* WORK TASK: Work out how many lines below contain "while". Provide only the figure.
□ □ □ □
(** ** A concrete codec

    A run-length code for all-zero payloads and a byte sum: enough to run both
    branches of the envelope in the witnesses. *)

Definition toy_compress (p : list Z) : result String.string (list Z) :=
  if forallb (Z.eqb 0) p then Ok [1; Z.of_nat (length p)] else Ok (0 :: p).
Definition toy_decompress (c : list Z) (_ : nat) : result String.string Inflated :=
  match c with
  | 0 :: p => Ok {| stream_end := true; total_in := length c; inflated := p |}
  | [1; n] => Ok {| stream_end := true; total_in := 2; inflated := replicate (Z.to_nat n) 0 |}
  | _ => Err "corrupt deflate stream"%string
  end.
Definition toy_crc (l : list Z) : Z := foldr Z.add 0 l mod 2 ^ 32.

Lemma toy_crc_u32 l : is_u32 (toy_crc l).
Proof.
  unfold is_u32, toy_crc, u32_max. pose proof (Z.mod_pos_bound (foldr Z.add 0 l) (2 ^ 32)). lia.
Qed.

Lemma forallb_zero_replicate p : forallb (Z.eqb 0) p = true -> p = replicate (length p) 0.
Proof.
  induction p as [|x p IH]; [done|]. cbn [forallb length replicate].
  intros [<-%Z.eqb_eq H]%andb_true_iff. by rewrite <- IH.
Qed.

Lemma toy_inflate_deflate p c capacity :
  toy_compress p = Ok c -> (length p < capacity)%nat ->
  toy_decompress c capacity = Ok {| stream_end := true; total_in := length c; inflated := p |}.
Proof.
  unfold toy_compress. intros H _. destruct (forallb (Z.eqb 0) p) eqn:E; injection H as <-; [|done].
  simpl. by rewrite Nat2Z.id, <- forallb_zero_replicate.
Qed.

Definition toy_limits : Limits := {| limit_frame := 20; limit_payload := 100 |}.
Definition toy_frame (p : list Z) : list Z :=
  match encode toy_compress toy_crc p toy_limits with Ok f => f | Err _ => [] end.
Definition toy_decoder : FrameDecoder := {| fd_limits := toy_limits; fd_buffer := [] |}.
(** ** Every operation keeps the invariants *)

Lemma reserve_ok sha256 i s manager command port a nrm ts s' v :
  mem_ok s -> reserve sha256 i s manager command port a nrm ts = Ok (s', v) ->
  mem_ok s' /\ memory_move s s'.
Proof.
  intros Hm. unfold reserve. destruct (forallb _ _); [done|].
  intros (s1 & Hroom & H)%bind_Ok. destruct (make_room_ok _ _ Hm Hroom) as (Hm1 & Hsz & Hrev & Hold & _).
  simpl in H. set (value := new_snapshot _ _ _ _ _ _ _ _ _) in H. set (k := snapshot_key value) in H.
  assert (Hvrev : revision value = st_revision s1 + 1) by done.
  assert (Hkv : snapshot_key value = k) by done. clearbody k.
  injection H as <- <-. destruct Hm1 as [Hk Hd Hz Hb]. split; [constructor|split]; simpl.
  - intros k' v' [[-> <-]|[? H]]%lookup_insert_Some; [split; [done|lia]|]. apply Hk in H. split; [apply H|lia].
  - intros k' v' [[-> <-]|[? H]]%lookup_insert_Some; [by rewrite lookup_insert_eq|].
    rewrite lookup_insert_ne by done. auto.
  - lia.
  - rewrite map_size_insert. case_match; simpl; lia.
  - lia.
  - intros k' v' [[-> <-]|[? H]]%lookup_insert_Some.
    + right. rewrite lookup_insert_eq. split; [done|lia].
    + left. rewrite lookup_insert_ne by done. by apply Hold.
Qed.

Lemma trim_attempts_fields v :
  snapshot_key (trim_attempts v) = snapshot_key v /\ revision (trim_attempts v) = revision v.
Proof. unfold trim_attempts. by case_match. Qed.

Lemma memory_move_refl s : memory_move s s.
Proof. split; [lia|auto]. Qed.

Lemma memory_move_write s k v rev :
  st_revision s < revision v -> st_revision s <= rev ->
  memory_move s (set_entries s (<[k := v]> (entries s)) (<[k := v]> (dirty s)) rev).
Proof.
  intros Hv Hr. split; [done|]. simpl. intros k' v' [[-> <-]|[? H]]%lookup_insert_Some; simpl.
  - right. by rewrite lookup_insert_eq.
  - left. by rewrite lookup_insert_ne.
Qed.

Lemma update_ok s port a change now :
  mem_ok s -> keeps_identity change ->
  mem_ok (update s port a change now) /\ memory_move s (update s port a change now).
Proof.
  intros Hm Hch. unfold update. destruct a as [a|]; [|by auto using memory_move_refl].
  destruct (ack s !! (port, a)) as [k|]; [|by auto using memory_move_refl].
  destruct (entries s !! k) as [v|] eqn:Hv.
  - set (v' := trim_attempts _). destruct (mem_key _ Hm _ _ Hv) as [Hk _].
    pose proof (mem_nonneg _ Hm).
    assert (Hk' : snapshot_key v' = k /\ revision v' = st_revision s + 1).
    { unfold v'. rewrite !(proj1 (trim_attempts_fields _)), !(proj2 (trim_attempts_fields _)). simpl.
      split; [|done]. unfold snapshot_key in *. simpl. destruct (Hch v) as [-> ->]. done. }
    destruct Hk' as [Hk1 Hk2].
    split; [apply mem_ok_write; eauto; lia|apply memory_move_write; lia].
  - split; [apply mem_ok_revision; [done|lia]|]. split; simpl; [lia|auto].
Qed.
(** A cold lookup; [rf_row] is the decoding of the row. *)
Definition lookup_journal (f : ReadFaults) (file : option JournalFile) (gw manager command : string)
    : result string (option Snapshot) :=
  j ← open_read_only f file;
  version ← unless (rf_version f) (Ok (jf_version j));
  if negb (version =? 1) then Err ("unsupported command journal schema " +:+ pretty version)
  else
    actual ← read_identity f j;
    if negb (String.eqb actual gw) then Err "command journal instance mismatch; operator recovery required"
    else
      unless (rf_query f)
        match db_commands (jf_db j) !! key manager command with
        | None => Ok None
        | Some v => unless (rf_row f 0%nat) (Ok (Some v))
        end.

(** ** Opening for writing *)

(** The calls of [open_database] that fail: before anything is written (the
    connection may have created an empty file), while the tables and the
    identity are written, at [user_version], while the rows are read, and the
    [n]-th save of the recovery. *)
Record OpenFaults := {
  of_open : option string;
  of_created : bool;
  of_setup : option string;
  of_version : option string;
  of_rows : option string;
  of_save : option (nat * string)
}.

(** [open_database]: the file it leaves, and the identity and revision. *)
Definition open_journal (f : OpenFaults) (file : option JournalFile) (bt now : string) (expected : option string)
    (fresh : string) : option JournalFile * result string (string * Z) :=
  let j := default new_file file in
  match of_open f with
  | Some e => (if of_created f then Some j else file, Err e)
  | None =>
      if 1 <? jf_version j
      then (Some j, Err ("unsupported command journal schema " +:+ pretty (jf_version j) +:+ "; control remains enabled"))
      else if match expected, jf_identity j with Some x, Some actual => negb (String.eqb x actual) | _, _ => false end
      then (Some j, Err "command journal instance mismatch; evidence remains in degraded memory; operator recovery required")
      else
        match of_setup f with
        | Some e => (Some j, Err e)
        | None =>
            let gw := default (default ("gateway-" +:+ fresh) expected) (jf_identity j) in
            match of_version f, of_rows f with
            | Some e, _ => (Some (set_identity (jf_version j) gw j), Err e)
            | None, Some e => (Some (set_identity 1 gw j), Err e)
            | None, None =>
                let j := set_identity 1 gw j in
                let rows := unfinished (jf_db j) in
                let recover n := foldl (recover_row bt now) (jf_db j, db_revision (jf_db j)) (take n rows) in
                match of_save f with
                | Some (n, e) =>
                    if (n <? length rows)%nat then (Some (set_db (recover n).1 j), Err e)
                    else (Some (set_db (recover (length rows)).1 j), Ok (gw, (recover (length rows)).2))
                | None => (Some (set_db (recover (length rows)).1 j), Ok (gw, (recover (length rows)).2))
                end
            end
        end
  end.

(** ** [Tracker::open] *)

Record StartEnv := {
  se_boot : string;
  se_fresh : string;
  se_now : string;
  se_open : OpenFaults;
  se_identity : ReadFaults;
  se_history : ReadFaults
}.

Definition tracker_open (sha256 : string -> list Z) (e : StartEnv) (file : option JournalFile)
    : Inner * World * option JournalFile :=
  let (file, opened) := open_journal (se_open e) file (se_boot e) (se_now e) None (se_fresh e) in
  let '(gw, rev, db, err) :=
    match opened with
    | Ok (gw, rev) => (gw, rev, jf_db <$> file, "")
    | Err er => (default ("volatile-" +:+ se_boot e) (read_gateway_identity (se_identity e) file), 0, None, er)
    end in
  let history := historical_command_ids sha256 (se_history e) file gw in
  ({| gateway := gw; boot := se_boot e;
      historical_ids := match history with Ok ids => ids | Err _ => ∅ end;
      history_known := is_ok history |},
   {| w_state := initial_state rev err; w_db := db; w_batch := [] |},
   file).

(** ** The tracker with its file *)

(** What the writer's connection wrote is in the file. *)
Definition stored (w : World) (file : option JournalFile) : option JournalFile :=
  match w_db w with Some db => set_db db <$> file | None => file end.

Section Disk.
Context (sha256 : string -> list Z) (i : Inner).

(** A lookup reads the file, or finds the reader busy or late. *)
Inductive disk_step : World * option JournalFile -> Label -> World * option JournalFile -> Prop :=
| disk_begin w file lookup manager command port ack_no payload now s r :
    (exists f, lookup = lookup_journal f file (gateway i) manager command) \/ (exists e, lookup = Err e) ->
    begin_admit sha256 i (w_state w) lookup manager command port ack_no payload now = (s, r) ->
    disk_step (w, file) (begin_label r) (with_state w s, file)
| disk_open_failed w file f now fresh file' e :
    w_db w = None -> open_journal f file (boot i) now (Some (gateway i)) fresh = (file', Err e) ->
    disk_step (w, file) Internal (with_state w (degrade (w_state w) e), file')
| disk_opened w file f now fresh file' gw rev :
    w_db w = None -> w_batch w = [] ->
    open_journal f file (boot i) now (Some (gateway i)) fresh = (file', Ok (gw, rev)) ->
    disk_step (w, file) Internal
      ({| w_state := rebase (w_state w) rev; w_db := jf_db <$> file'; w_batch := [] |}, file')
| disk_other w l w' file :
    Tracking.step sha256 i w l w' -> (forall k, l <> Admit k) -> (w_db w = None -> w_db w' = None) ->
    disk_step (w, file) l (w', stored w' file).

Inductive disk_steps : World * option JournalFile -> list Label -> World * option JournalFile -> Prop :=
| disk_nil c : disk_steps c [] c
| disk_cons c1 l c2 ls c3 : disk_step c1 l c2 -> disk_steps c2 ls c3 -> disk_steps c1 (l :: ls) c3.

(** In the course of [ls] the retention deleted the row of [k], which had
    finished. *)
Definition retired (k : string) (c : World * option JournalFile) (ls : list Label) : Prop :=
  exists ls1 ls2 c1 db cutoff v,
    ls = ls1 ++ Internal :: ls2 /\ disk_steps c ls1 c1 /\ w_db c1.1 = Some db /\
    db_commands db !! k = Some v /\ terminal v = true /\
    db_commands (prune_journal db cutoff KEEP_COUNT) !! k = None /\
    exists c2 c3, disk_step c1 Internal c2 /\ w_db c2.1 = Some (prune_journal db cutoff KEEP_COUNT) /\
      disk_steps c2 ls2 c3.
End Disk.

(** ** The inventory *)

Definition file_wf (file : option JournalFile) : Prop := forall j, file = Some j -> db_wf (jf_db j).

(** The file has a row of the command. *)
Definition has_row (file : option JournalFile) (k : string) : Prop :=
  exists j, file = Some j /\ is_Some (db_commands (jf_db j) !! k).

Lemma unless_Ok {A} fault (r : result string A) a : unless fault r = Ok a -> r = Ok a.
Proof. by destruct fault. Qed.

Lemma collect_ids_Ok sha256 fault n rows ids ids' :
  collect_ids sha256 fault n rows ids = Ok ids' ->
  ids ⊆ ids' /\ forall m c, (m, c) ∈ rows -> command_identity_digest sha256 m c ∈ ids'.
Proof.
  revert n ids. induction rows as [|[m c] rows IH]; intros n ids H; cbn [collect_ids] in H; apply unless_Ok in H.
  - injection H as <-. split; [done|]. by intros m c ?%not_elem_of_nil.
  - destruct (_ <=? _)%nat; [done|]. apply IH in H as [Hsub Hin]. split; [set_solver|].
    intros m' c' [[= -> ->]|?]%elem_of_cons; [set_solver|auto].
Qed.

Lemma command_rows_key db k : db_wf db -> is_Some (db_commands db !! k) -> exists m c, (m, c) ∈ command_rows db /\ k = key m c.
Proof.
  intros Hwf [v Hv]. exists (manager_instance_id v), (command_id v). split; [|by destruct (wf_commands _ Hwf _ _ Hv) as [<- _]].
  apply list_elem_of_fmap. exists v. split; [done|]. apply list_elem_of_fmap. exists (k, v). by rewrite elem_of_map_to_list.
Qed.

(** A readable inventory has every command of the file. *)
Lemma inventory_complete sha256 f file gw ids k :
  file_wf file -> historical_command_ids sha256 f file gw = Ok ids -> has_row file k -> sha256 k ∈ ids.
Proof.
  intros Hwf H (j & -> & Hk). unfold historical_command_ids in H. apply unless_Ok in H.
  apply bind_Ok in H as (j' & Hj & H). unfold open_read_only in Hj. apply unless_Ok, ok_or_Ok in Hj as [= <-].
  apply bind_Ok in H as (actual & _ & H). destruct (String.eqb _ _); [|done]. apply unless_Ok in H.
  apply collect_ids_Ok in H as [_ H]. destruct (command_rows_key _ _ (Hwf _ eq_refl) Hk) as (m & c & Hin & ->).
  by apply H.
Qed.

Lemma lookup_none f file gw manager command :
  lookup_journal f file gw manager command = Ok None -> ~ has_row file (key manager command).
Proof.
  intros H (j & -> & [v Hv]). unfold lookup_journal in H. apply bind_Ok in H as (j' & Hj & H).
  unfold open_read_only in Hj. apply unless_Ok, ok_or_Ok in Hj as [= <-]. apply bind_Ok in H as (version & _ & H).
  destruct (negb _); [done|]. apply bind_Ok in H as (actual & _ & H). destruct (negb _); [done|].
  apply unless_Ok in H. rewrite Hv in H. by apply unless_Ok in H.
Qed.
□ □ □ □
* OUTPUT OF THE EXERCISE: 2